Chicago Public Radio cuts 11 staffers

Chicago Public Radio laid off 11 full-time employees today -- 9 percent of its workforce, according to the station. "Although we continue to see positive growth in our overall audience and high responsiveness to our fundraising campaigns, we have experienced revenue shortfalls due to a significant drop in our average donation and limited growth in corporate underwriting," the station said in a letter to its board and Community Advisory Council, also shared with Current. The cuts come as the station faces a $1.5 million budget shortfall, according to the Chicago Tribune. The Chicago Reader lists some of the laid-off employees, which include two hosts of CPR's startup web/radio hybrid, Vocalo.org. The Reader's media critic wrote about Vocalo.org earlier this year. A recent article in Chicago’s Time Out looks critically at Vocalo.org’s execution: “…[T]o many people who hear Malatia’s new radio project, it doesn’t sound like groundbreaking radio. Often, it just sounds like college radio.”

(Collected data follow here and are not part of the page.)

(* ===== verification/Prelude.v ===== *)
(** * A verification of the xv6 teaching system

    The program is xv6 for x86, extended with three scheduling strategies
    (first come first served, priorities, round robin, chosen when the kernel
    is built) and the calls waitx and setpriority.  This library models the
    kernel, from the boot loader and the page allocator to the system calls, the
    program mkfs that makes the first disk, and the user programs, and proves
    what the parts promise to each other.

    ** The state and the monad of the kernel

    All the data of the kernel is one record, [kernel] (Kernel.v), with the
    structures of the header files under their own names: the process table,
    the buffers, the log, the inode, file and pipe tables, physical memory as
    a function from addresses to bytes, the disk as a function from block
    numbers to lists of 512 bytes.  A pointer into a static table is the index
    of the entry; a pointer to a page, to a page table or into user memory is
    the address.  The fields [k_held] (the spin-locks held) and [k_writes] (the
    disk writes issued, in order) are ghosts of the model.  Fields.v has an
    update function for every field.

    A C function is a function of type [K A], from a state to a result (this
    file): it returns, it panics, it switches to the scheduler with a
    continuation (as [sched] and [scheduler] do through swtch), or it has run
    out of the fuel of a loop that has no bound of its own.  [wp c s Q] says
    that [c] returns from [s] with [Q]: a theorem stated with [wp], or as an
    equation with [Ret], is a statement of total correctness.  Integers are
    integers of [Z]; where the source computes with a fixed width the
    wrap-around is written out with [u8], [u16], [u32], [i16] and [i32].

    Code that takes the address of a buffer of its caller is given the bytes
    or returns them; the system calls load them from and store them to user
    memory through the page table, with the walk of the processor ([mmu]).
    Parts that only touch devices and tables of their own (Ide, Mp, Apic, Boot)
    have a smaller state in the same monad; Main.v puts them together.

    ** The files, and the parts of src/ they model

    The kernel:
    - Mmu: the address arithmetic of mmu.h and memlayout.h.
    - Spinlock: spinlock.c.  Module [Smp] is a machine with any number of
      processors, a step relation in which the exchange, the stores and the
      loads of acquire and release, pushcli and popcli interleave.  The rest
      of the library uses the sequential [acquire] and [release].
    - Proc: sched, yield, sleep, wakeup, kill and setpriority of proc.c.  Wakeup:
      sleep, wakeup and kill of several processes against each other.
    - Cprintf, Console: console.c, kbd.c, uart.c, procdump and getcallerpcs.
    - Cstring: string.c.  Bytes: little-endian words in blocks.
    - Sleeplock: sleeplock.c.
    - Dll: the theory of circular lists behind the cache.  Bio: bio.c and the
      memory disk memide.c.  Ide: the driver ide.c against the ports of the
      controller.
    - Log: log.c.  Txn: the file system's view of the blocks in a transaction.
    - Kalloc: kalloc.c.  Vm, Uvm: vm.c, its code and the theory of address
      spaces.
    - Sched: the scheduler of proc.c.  Pipe: pipe.c.
    - Inode, Fs, Path: fs.c, from blocks to path names.
    - Line: the theory of the console's line discipline.
    - File: file.c.  Durable: the crash safety of filewrite.
    - Life: allocproc, userinit, growproc, fork, exit, wait and waitx of
      proc.c.  Exec: exec.c.
    - Syscall: syscall.c, sysproc.c, sysfile.c and trap.c.
    - Entry: the machine level: the instructions of swtch.S, trapasm.S, the
      vectors of vectors.pl, usys.S and initcode.S on a processor with registers,
      segment and interrupt tables, and seginit, tvinit, idtinit and the task
      state segment of switchuvm.
    - Mp: mp.c.  Apic: lapic.c, ioapic.c and picirq.c.
    - Boot: bootmain.c.  Main: main.c, mycpu and cpuid of proc.c, uartinit.

    The rest of the system:
    - Mkfs: mkfs.c.
    - Ulib: ulib.c and printf.c.  Umalloc: umalloc.c.  Usbrk: the step from the
      allocator's sbrk to growproc.
    - Grep: grep.c.  Sh, Shrun: the parser and the execution of sh.c.
    - Usys: the system calls as events of interaction trees, programs as trees,
      and the contract [Descriptors] of the calls on descriptors.
    - Utools: cat.c, wc.c, echo.c, kill.c, ln.c, mkdir.c, rm.c.  Uls: ls.c.
      Uproc: init.c, forktest.c, stressfs.c, time.c, zombie.c.
    - Uread: the kernel's fileread as an implementation of [Descriptors].
    - Uspec: a specification of the system calls, a system of processes, files,
      directories and pipes that runs programs.  Utests: usertests.c.

    Definitions keep the names of the source.  The body of a loop, or the loop
    itself, has a name derived from its function: [readi_loop] is the loop of
    [readi].  A loop over an array is [foreach] or a search with [list_find]; a
    loop with a known bound takes the bound as its fuel; a loop of a user program
    is [ITree.iter] of its round, which needs none.

    ** What is proved

    - Concurrency.  In every reachable state of [Smp] at most one processor
      is in the critical section of a lock, and the depth of cli is the number
      of locks held ([Smp.mutual_exclusion], [Smp.ncli_counts_held]).
      When processes that sleep until a condition holds, processes that
      establish it and call wakeup, and calls of kill run against each other
      action by action, nothing panics, and whenever nothing can move no
      process sleeps although its condition holds ([no_lost_wakeup]).  [sched]
      keeps the interrupt state of a process ([Smp.sched_keeps_intena]).
    - The disk.  The cache presents every block as it was last written
      ([bcache_coherent]); the driver serves its queue in order, and each
      caller of iderw returns with the flags and the data its request gets
      ([ide_serves_in_order]).  A transaction is atomic and
      durable, its commit point is the write of the header, and recovery may
      itself be interrupted ([transaction_atomic], [commit_crash_safe],
      [recovery_idempotent]): the theorems quantify over every prefix of the disk
      writes.  How many blocks a transaction can hold, and when [begin_op]
      waits, is [log_capacity].
    - The file system.  Allocation takes a free block and no other
      ([balloc_correct]); inodes survive the disk ([inode_roundtrip]); reading
      and writing a file are [slice] and [splice] on its contents, and a write
      leaves other files alone ([readi_correct], [writei_correct],
      [file_roundtrip]); a directory search finds the first matching entry
      ([dirlookup_correct]); [namex] follows the path along the directories on
      the disk and leaks no reference ([namex_correct]); a write to a file of
      up to three blocks is one transaction, so after a crash the file is the
      old or the new one ([filewrite_atomic]).  The image mkfs writes is a file
      system that holds the files it was given ([mkfs_correct]).
    - Memory.  The free list holds distinct pages that nobody owns
      ([kalloc_correct], [kfree_correct], [kinit_frees_memory]).  The page
      tables are described by finite maps from virtual page numbers; growing,
      shrinking, copying and freeing an address space, and the kernel's half
      of it, are stated in terms of what the processor's page walk sees
      ([allocuvm_correct], [deallocuvm_correct], [freevm_correct],
      [setupkvm_correct], [copyuvm_correct], [copyout_correct]).
    - Processes.  The first process of a pass is the oldest one or the one
      with the best priority, and round robin gives every RUNNABLE process its
      turn, in the order of the table ([scheduler_policy],
      [scheduler_round_robin], against an arbitrary environment of processes
      here and on other processors).  wait and waitx free the slot of a zombie
      and return everything it had to the free list, fail without a child and
      sleep otherwise ([wait_correct]).
    - The machine.  An interrupt, the entry code, the handler's frame and the
      return restore every register of the interrupted program
      ([trap_roundtrip]); a thread that switches away and is switched back to
      goes on with its registers and stack ([swtch_roundtrip]); the stack
      allocproc builds makes a new process start in forkret and go on to user
      mode ([new_process_starts]); only the system call gate can be used from
      user mode ([user_int_gate]); all of it keeps the widths of registers,
      selectors and bytes ([machine_well_typed]).
    - Start.  The boot loader puts the segments of the kernel where they belong
      ([bootmain_loads]); mpinit finds the processors of the tables
      ([mpinit_correct]); startothers starts each of them once, and each comes
      up on a stack of its own, whenever the processors take their steps
      ([startothers_correct]); the first page directory maps what the
      start code needs ([entrypgdir_maps]); interrupts are routed to the
      processor asked for ([ioapic_routes]); the date that is read is one
      the clock showed, whatever its registers read as during an update
      ([cmostime_correct]).
    - Communication.  The pipe operations refine a bounded queue for every
      interleaving with other processes ([pipewrite_correct],
      [piperead_correct], [pipe_roundtrip]).  The console implements line
      editing ([uartintr_correct], [console_roundtrip]).
    - The boundary to user programs.  Fetching arguments never faults and
      never leaves the caller's memory ([syscall_args_safe]).
    - User programs.  malloc and free keep the free list and hand out disjoint
      blocks ([malloc_correct], [free_correct], [sbrk_is_growproc]).  The shell
      parses its grammar and connects the programs of a command as written
      ([parsecmd_correct], [shell_wiring]); grep matches its patterns
      ([match_correct], [grep_correct]); cat, wc, echo and ls print what they
      should for every system that keeps the contract, however reads cut the
      input ([cat_correct], [wc_correct], [echo_correct], [ls_correct]), and
      the kernel's fileread keeps it, so that cat and wc print what the disk
      holds ([tools_read_disk]); init opens the console and goes on
      starting shells, and its child becomes one ([init_correct]); forktest tells the end of the process table
      ([forktest_correct]).  The test of pipes accepts exactly the bytes its
      child sends, whatever the system answers ([pipe1_correct]).  As examples,
      the specification of the system calls passes the repository's tests, run as
      programs with turns of several lengths ([usertests_pass]).
    - Library routines: [memmove_correct], [printint_correct], [atoi_printf],
      [toint_correct].
    - Defects of the code, as theorems: [log_capacity],
      [scheduler_falls_through], [rtime_never_credited], [growproc_to_zero], [kill_zero],
      [setpriority_unreachable], [mpinit_hangs], [ide_error_ignored],
      [mkfs_root_hole], [grep_drops_partial_line], [malloc_wraps],
      [malloc_beyond_break].

    ** Bounds and fuel

    Loops that are bounded in the source get their bound: [io_rounds n] is the
    number of blocks [n] bytes can touch, [namex_loop] takes the length of the
    path, which every element shortens, [kill_line] the length of the line,
    [readseg_loop] the number of sectors.  The loops that wait for another
    process ([begin_op], [acquiresleep], [input_wait], [write_wait], [read_wait],
    [wait_loop], [sleep_loop]) take the number of wake-ups, the instance of the
    class [Fuel]; the theorems about them hold for every fuel, or for every
    positive one.  Loops that wait for a device ([waitdisk], [idewait],
    the attempts of [cmostime]) take a number of polls, and the theorems assume
    that the device answers within it; [wait_started] takes a number of polls
    within which a processor makes the five steps to its flag.  [mpinit] needs a round
    for each entry of the table, the parser of the shell three more than the
    length of the line, [grep] one per byte; the theorems say so.  The tests run
    with fuel for five thousand turns.  Addresses of
    the linked kernel image, which the linker chooses, are the class [Link];
    what kernel.ld guarantees about them is [LinkOk].

    ** Not modelled

    bootasm.S, entry.S and entryother.S switch the processor from 16-bit to
    32-bit mode and turn paging on; the machine of Entry.v starts after them.
    Of entryother.S the words it loads and the call are a step relation in Main.
    Of usertests.c the tests of memory and port accesses (mem, sbrktest,
    validatetest, uio) are left out: what they try is not a system call.  Outside
    of [Smp], Wakeup, Sched and the start in Main one processor runs in the
    kernel at a time.  Hardware the code talks to
    (keyboard, serial port, disk controller, interrupt controllers, clock, page
    walk, the bytes in memory that nobody has written) is a parameter of the
    definitions. *)

From Stdlib Require Import ZArith Lia String.
From stdpp Require Import base numbers list option strings.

Lehrer on podcasting, The Takeaway and more

Brian Lehrer, host of an eponymous weekday talk show on New York’s WNYC, fielded a variety of questions this week from readers of the New York Times’s website. “Frankly, I don’t consider my program a radio show anymore,” he wrote in response to a question about podcasting and the future of radio. “I think of it as a radio-based multiplatform interactive news and issue … media thing. If we come up with a short, cogent name for that, I’ll use it. Ideas welcome.” (Via the PRPD blog.)

Rowland: Create trust fund for pubcasting's political coverage

Public broadcasters should receive proceeds from a tax on campaign ad spending to support their political coverage, argues Wick Rowland, president of Colorado Public Television, in an op-ed in the Rocky Mountain News. “A 3 percent tax on the commercial media expenditures for the 2008 federal elections would have provided roughly $100 million, which could have been invested in a public broadcasting political coverage trust fund,” he writes. “With such a resource, public television and radio stations all over the country could greatly expand and improve their debate work.”

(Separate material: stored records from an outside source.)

(* ===== verification/Bio.v ===== *)
(** * The buffer cache (bio.c) over the memory disk (memide.c)

    The buffers are the entries 0..NBUF-1 of [k_bufs] and the list head is
    entry NBUF; [b_prev] and [b_next] are the links of the doubly linked LRU
    list.  The disk is memide.c's array of blocks, which completes a request
    at once; [k_writes] records the writes in the order the disk receives
    them. *)

From stdpp Require Import base numbers list option strings gmap.
From S2P Require Import Prelude Kernel Fields Spinlock Proc Sleeplock Bytes Dll.

Definition get_buf (i : nat) : K buf := gets (fun s => k_bufs s !!! i).
Definition upd_buf (i : nat) (f : buf -> buf) : K unit :=
  modify (fun s => set_k_bufs (alter f i (k_bufs s)) s).

(** [&bcache.head] *)
Definition bhead : nat := NBUF.

Definition is_dirty (b : buf) : bool := negb (Z.land (b_flags b) B_DIRTY =? 0).
Definition is_valid (b : buf) : bool := negb (Z.land (b_flags b) B_VALID =? 0).

(** An array of blocks in which block [n] is replaced. *)
Definition bset (V : Z -> block) (n : Z) (d : block) : Z -> block :=
  fun x => if x =? n then d else V x.

Lemma bset_eq V n d : bset V n d n = d.
Proof. unfold bset. by rewrite Z.eqb_refl. Qed.
Lemma bset_ne V n d x : x <> n -> bset V n d x = V x.
Proof. intros H. unfold bset. by rewrite (proj2 (Z.eqb_neq _ _)). Qed.

Section bio.
Context `{Fuel}.

(** ** memide.c *)

(** [memmove(p, b->data, BSIZE)] for the block at [p]. *)
Definition disk_write (bno : Z) (d : block) (s : kernel) : kernel :=
  set_k_writes (k_writes s ++ [(bno, d)])
    (set_k_disk (bset (k_disk s) bno d) s).

(** [_binary_fs_img_size], the size of the linked-in disk image, is the
    argument [img_size]. *)
Definition ideinit (img_size : Z) : K unit := modify (set_k_disksize (img_size / BSIZE)).

Definition iderw (i : nat) : K unit :=
  h <- holdingsleep (SL_buf i) ;;
  if negb h then panic "iderw: buf not locked" else
  b <- get_buf i ;;
  if Z.land (b_flags b) (Z.lor B_VALID B_DIRTY) =? B_VALID then panic "iderw: nothing to do" else
  if negb (b_dev b =? 1) then panic "iderw: request not for disk 1" else
  disksize <- gets k_disksize ;;
  if disksize <=? b_blockno b then panic "iderw: block out of range" else
  (if is_dirty b then
     upd_buf i (set_b_flags (Z.land (b_flags b) (Z.lnot B_DIRTY))) ;;
     modify (disk_write (b_blockno b) (b_data b))
   else
     d <- gets k_disk ;;
     upd_buf i (set_b_data (d (b_blockno b)))) ;;
  b <- get_buf i ;;
  upd_buf i (set_b_flags (Z.lor (b_flags b) B_VALID)).

(** ** bio.c *)

(** The body of [binit]'s loop: insert buffer [i] at the head of the list. *)
Definition binit_body (i : nat) : K unit :=
  h <- get_buf bhead ;;
  upd_buf i (set_b_next (b_next h)) ;;
  upd_buf i (set_b_prev bhead) ;;
  initsleeplock (SL_buf i) ;;
  h <- get_buf bhead ;;
  upd_buf (b_next h) (set_b_prev i) ;;
  upd_buf bhead (set_b_next i).

Definition binit : K unit :=
  upd_buf bhead (set_b_prev bhead) ;;
  upd_buf bhead (set_b_next bhead) ;;
  foreach (seq 0 NBUF) binit_body.

(** The loops of [bget]: follow the links [next] from buffer [b] up to the list
    head, looking for a buffer that passes [test]: [Some (Some i)] when buffer
    [i] does, [Some None] when none does.  [None] is a list with more than
    [n] elements. *)
Definition walk (bufs : list buf) (next : buf -> nat) (test : buf -> bool) (n : nat) (b : nat) :
    option (option nat) :=
  follow (fun i => next (bufs !!! i)) bhead (fun i => test (bufs !!! i)) n b.

Definition bmatch (dev blockno : Z) (b : buf) : bool :=
  (b_dev b =? dev) && (b_blockno b =? blockno).
Definition bunused (b : buf) : bool := (b_refcnt b =? 0) && negb (is_dirty b).

Definition bget (dev blockno : Z) : K nat :=
  acquire L_bcache ;;
  bufs <- gets k_bufs ;;
  match walk bufs b_next (bmatch dev blockno) NBUF (b_next (bufs !!! bhead)) with
  | None => out_of_fuel
  | Some (Some i) =>
      upd_buf i (fun b => set_b_refcnt (u32 (b_refcnt b + 1)) b) ;;
      release L_bcache ;;
      acquiresleep (SL_buf i) ;;
      ret i
  | Some None =>
      match walk bufs b_prev bunused NBUF (b_prev (bufs !!! bhead)) with
      | None => out_of_fuel
      | Some (Some i) =>
          upd_buf i (fun b =>
            set_b_refcnt 1 (set_b_flags 0 (set_b_blockno blockno (set_b_dev dev b)))) ;;
          release L_bcache ;;
          acquiresleep (SL_buf i) ;;
          ret i
      | Some None => panic "bget: no buffers"
      end
  end.

Definition bread (dev blockno : Z) : K nat :=
  i <- bget dev blockno ;;
  b <- get_buf i ;;
  when (negb (is_valid b)) (iderw i) ;;
  ret i.

Definition bwrite (i : nat) : K unit :=
  h <- holdingsleep (SL_buf i) ;;
  if negb h then panic "bwrite" else
  upd_buf i (fun b => set_b_flags (Z.lor (b_flags b) B_DIRTY) b) ;;
  iderw i.

(** The list surgery of [brelse]: unlink buffer [i], insert it at the head. *)
Definition move_to_head (i : nat) : K unit :=
  b <- get_buf i ;;
  upd_buf (b_next b) (set_b_prev (b_prev b)) ;;
  b <- get_buf i ;;
  upd_buf (b_prev b) (set_b_next (b_next b)) ;;
  h <- get_buf bhead ;;
  upd_buf i (set_b_next (b_next h)) ;;
  upd_buf i (set_b_prev bhead) ;;
  h <- get_buf bhead ;;
  upd_buf (b_next h) (set_b_prev i) ;;
  upd_buf bhead (set_b_next i).

Definition brelse (i : nat) : K unit :=
  h <- holdingsleep (SL_buf i) ;;
  if negb h then panic "brelse" else
  releasesleep (SL_buf i) ;;
  acquire L_bcache ;;
  upd_buf i (fun b => set_b_refcnt (u32 (b_refcnt b - 1)) b) ;;
  b <- get_buf i ;;
  when (b_refcnt b =? 0) (move_to_head i) ;;
  release L_bcache.

End bio.

(** ** The LRU list *)

Definition nx (bufs : list buf) (i : nat) : nat := b_next (bufs !!! i).
Definition pv (bufs : list buf) (i : nat) : nat := b_prev (bufs !!! i).

(** A buffer without its links. *)
Definition core (b : buf) : buf := set_b_next 0 (set_b_prev 0 b).

Lemma lookup_alter_buf (f : buf -> buf) i (bufs : list buf) x :
  (i < length bufs)%nat ->
  alter f i bufs !!! x = if decide (x = i) then f (bufs !!! i) else bufs !!! x.
Proof.
  intros Hi. case_decide as E; [subst; by apply list_lookup_total_alter_eq|].
  by apply list_lookup_total_alter_ne.
Qed.

Lemma nx_set_next v i bufs x :
  (i < length bufs)%nat -> nx (alter (set_b_next v) i bufs) x = fupd (nx bufs) i v x.
Proof. intros Hi. unfold nx, fupd. rewrite lookup_alter_buf by done. by case_decide. Qed.
Lemma nx_set_prev v i bufs x :
  (i < length bufs)%nat -> nx (alter (set_b_prev v) i bufs) x = nx bufs x.
Proof. intros Hi. unfold nx. rewrite lookup_alter_buf by done. case_decide; by subst. Qed.
Lemma pv_set_prev v i bufs x :
  (i < length bufs)%nat -> pv (alter (set_b_prev v) i bufs) x = fupd (pv bufs) i v x.
Proof. intros Hi. unfold pv, fupd. rewrite lookup_alter_buf by done. by case_decide. Qed.
Lemma pv_set_next v i bufs x :
  (i < length bufs)%nat -> pv (alter (set_b_next v) i bufs) x = pv bufs x.
Proof. intros Hi. unfold pv. rewrite lookup_alter_buf by done. case_decide; by subst. Qed.
Lemma core_set_next v i bufs x :
  (i < length bufs)%nat -> core (alter (set_b_next v) i bufs !!! x) = core (bufs !!! x).
Proof. intros Hi. rewrite lookup_alter_buf by done. case_decide; by subst. Qed.
Lemma core_set_prev v i bufs x :
  (i < length bufs)%nat -> core (alter (set_b_prev v) i bufs !!! x) = core (bufs !!! x).
Proof. intros Hi. rewrite lookup_alter_buf by done. case_decide; by subst. Qed.

Lemma fupd_ext f g a v x : (forall y, f y = g y) -> fupd f a v x = fupd g a v x.
Proof. intros H. unfold fupd. by case_decide. Qed.

Lemma fupd_fix f a b : fupd f a (f b) b = f b.
Proof. unfold fupd. by case_decide. Qed.

(** [order] lists the buffers from most to least recently used. *)
Record lru (bufs : list buf) (order : list nat) : Prop := {
  lru_len : length bufs = S NBUF;
  lru_perm : order ≡ₚ seq 0 NBUF;
  lru_dll : dll (nx bufs) (pv bufs) bhead order;
}.

Lemma lru_nodup bufs order : lru bufs order -> NoDup (bhead :: order).
Proof.
  intros [_ Hp _]. constructor.
  - rewrite Hp. intros Hin%elem_of_seq. unfold bhead in Hin. lia.
  - rewrite Hp. apply NoDup_seq.
Qed.

Lemma lru_elem bufs order i : lru bufs order -> i ∈ order <-> (i < NBUF)%nat.
Proof. intros [_ Hp _]. rewrite Hp, elem_of_seq. lia. Qed.

Lemma lru_walk_next bufs order test :
  lru bufs order ->
  walk bufs b_next test NBUF (b_next (bufs !!! bhead)) = Some (List.find (fun i => test (bufs !!! i)) order).
Proof.
  intros H. pose proof (lru_nodup _ _ H) as [Hh _]%NoDup_cons. destruct H as [_ Hp [Hn _]].
  apply (follow_chain (nx bufs)); [done|done|]. by rewrite Hp, length_seq.
Qed.

Lemma lru_walk_prev bufs order test :
  lru bufs order ->
  walk bufs b_prev test NBUF (b_prev (bufs !!! bhead)) =
    Some (List.find (fun i => test (bufs !!! i)) (rev order)).
Proof.
  intros H. pose proof (lru_nodup _ _ H) as [Hh _]%NoDup_cons. destruct H as [_ Hp [_ Hpv]].
  apply (follow_chain (pv bufs)); [done|by rewrite elem_of_rev|]. by rewrite length_rev, Hp, length_seq.
Qed.

Lemma chain_in f a l z : chain f a l z -> f a = z \/ f a ∈ l.
Proof. destruct l; simpl; [tauto|]. intros [-> _]. right. by left. Qed.

(** The links of the list stay within the array. *)
Lemma lru_range bufs order i :
  lru bufs order -> (i <= NBUF)%nat -> (nx bufs i <= NBUF)%nat /\ (pv bufs i <= NBUF)%nat.
Proof.
  intros H Hi. assert (forall x, x = bhead \/ x ∈ order -> (x <= NBUF)%nat) as G.
  { intros x [->|Hx]; [done|]. apply (lru_elem _ _ x H) in Hx. lia. }
  assert (Hd := lru_dll _ _ H). destruct Hd as [Hn Hp].
  assert (i = bhead \/ i ∈ order) as [->|(l1 & l2 & ->)%list_elem_of_split].
  { rewrite (lru_elem _ _ i H). unfold bhead. lia. }
  - apply chain_in in Hn, Hp. rewrite elem_of_rev in Hp. auto.
  - rewrite rev_app_distr in Hp. simpl in Hp. rewrite <- app_assoc in Hp.
    apply chain_app in Hn as [_ Hn%chain_in], Hp as [_ Hp%chain_in]. rewrite elem_of_rev in Hp.
    split; apply G; rewrite elem_of_app, elem_of_cons; tauto.
Qed.

(** Evaluates the links of a buffer array that has been updated link by link. *)
Ltac links := repeat first
  [ rewrite nx_set_prev by (rewrite ?length_alter; lia)
  | rewrite pv_set_next by (rewrite ?length_alter; lia)
  | rewrite nx_set_next by (rewrite ?length_alter; lia)
  | rewrite pv_set_prev by (rewrite ?length_alter; lia)
  | rewrite core_set_next by (rewrite ?length_alter; lia)
  | rewrite core_set_prev by (rewrite ?length_alter; lia) ].

(** The two halves of the surgery as functions on the array. *)
Definition unlinked (i : nat) (bufs : list buf) : list buf :=
  alter (set_b_next (nx bufs i)) (pv bufs i) (alter (set_b_prev (pv bufs i)) (nx bufs i) bufs).
Definition inserted (i : nat) (bufs : list buf) : list buf :=
  alter (set_b_next i) bhead (alter (set_b_prev i) (nx bufs bhead)
    (alter (set_b_prev bhead) i (alter (set_b_next (nx bufs bhead)) i bufs))).

Lemma unlinked_spec i bufs :
  (nx bufs i < length bufs)%nat -> (pv bufs i < length bufs)%nat ->
  (forall x, nx (unlinked i bufs) x = fupd (nx bufs) (pv bufs i) (nx bufs i) x) /\
  (forall x, pv (unlinked i bufs) x = fupd (pv bufs) (nx bufs i) (pv bufs i) x) /\
  (forall x, core (unlinked i bufs !!! x) = core (bufs !!! x)) /\
  length (unlinked i bufs) = length bufs.
Proof.
  intros H1 H2. unfold unlinked. split_and!; intros; links; [|done..|by rewrite !length_alter].
  apply fupd_ext. intros y. by links.
Qed.

Lemma inserted_spec i bufs :
  (i < length bufs)%nat -> (nx bufs bhead < length bufs)%nat -> (bhead < length bufs)%nat ->
  (forall x, nx (inserted i bufs) x = fupd (fupd (nx bufs) i (nx bufs bhead)) bhead i x) /\
  (forall x, pv (inserted i bufs) x = fupd (fupd (pv bufs) i bhead) (nx bufs bhead) i x) /\
  (forall x, core (inserted i bufs !!! x) = core (bufs !!! x)) /\
  length (inserted i bufs) = length bufs.
Proof.
  intros H1 H2 H3. unfold inserted. split_and!; intros; links; [..|done|by rewrite !length_alter].
  - apply fupd_ext. intros y. by links.
  - apply fupd_ext. intros y. links. apply fupd_ext. intros z. by links.
Qed.

Lemma move_to_head_eq i s :
  (nx (k_bufs s) i < length (k_bufs s))%nat -> (pv (k_bufs s) i < length (k_bufs s))%nat ->
  (i < length (k_bufs s))%nat ->
  move_to_head i s = Ret tt (set_k_bufs (inserted i (unlinked i (k_bufs s))) s).
Proof.
  intros H1 H2 H3. unfold move_to_head, get_buf, upd_buf. krun. kproj. set (bufs := k_bufs s) in *.
  pose (b1 := alter (set_b_prev (pv bufs i)) (nx bufs i) bufs).
  assert (pv b1 i = pv bufs i) as E1 by (unfold b1; links; apply fupd_fix).
  assert (nx b1 i = nx bufs i) as E2 by (unfold b1; by links).
  change (b_prev (bufs !!! i)) with (pv bufs i). change (b_next (bufs !!! i)) with (nx bufs i).
  fold b1. change (b_prev (b1 !!! i)) with (pv b1 i). change (b_next (b1 !!! i)) with (nx b1 i).
  rewrite E1, E2. unfold b1. fold (unlinked i bufs). set (b2 := unlinked i bufs).
  assert (length b2 = length bufs) as Hl by (unfold b2, unlinked; by rewrite !length_alter).
  set (b3 := alter (set_b_prev bhead) i _).
  assert (nx b3 bhead = nx b2 bhead) as E3 by (unfold b3; links; exact (fupd_fix (nx b2) i bhead)).
  change (b_next (b3 !!! bhead)) with (nx b3 bhead). rewrite E3. unfold inserted. subst b3.
  keq.
Qed.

PBS Hawaii plans move to new home

PBS Hawaii plans to buy the soon-to-be-vacated headquarters of Honolulu’s NBC affiliate and move into the studios within the next few years, reports the Pacific Business News. The pubcaster now leases space from the University of Hawaii but failed to secure another long-term lease from the school. It may add a building to its new home, which is much smaller than its current space. “It’s a wonderful ‘control your own destiny’ moment,” said PBS Hawaii President Leslie Wilcox.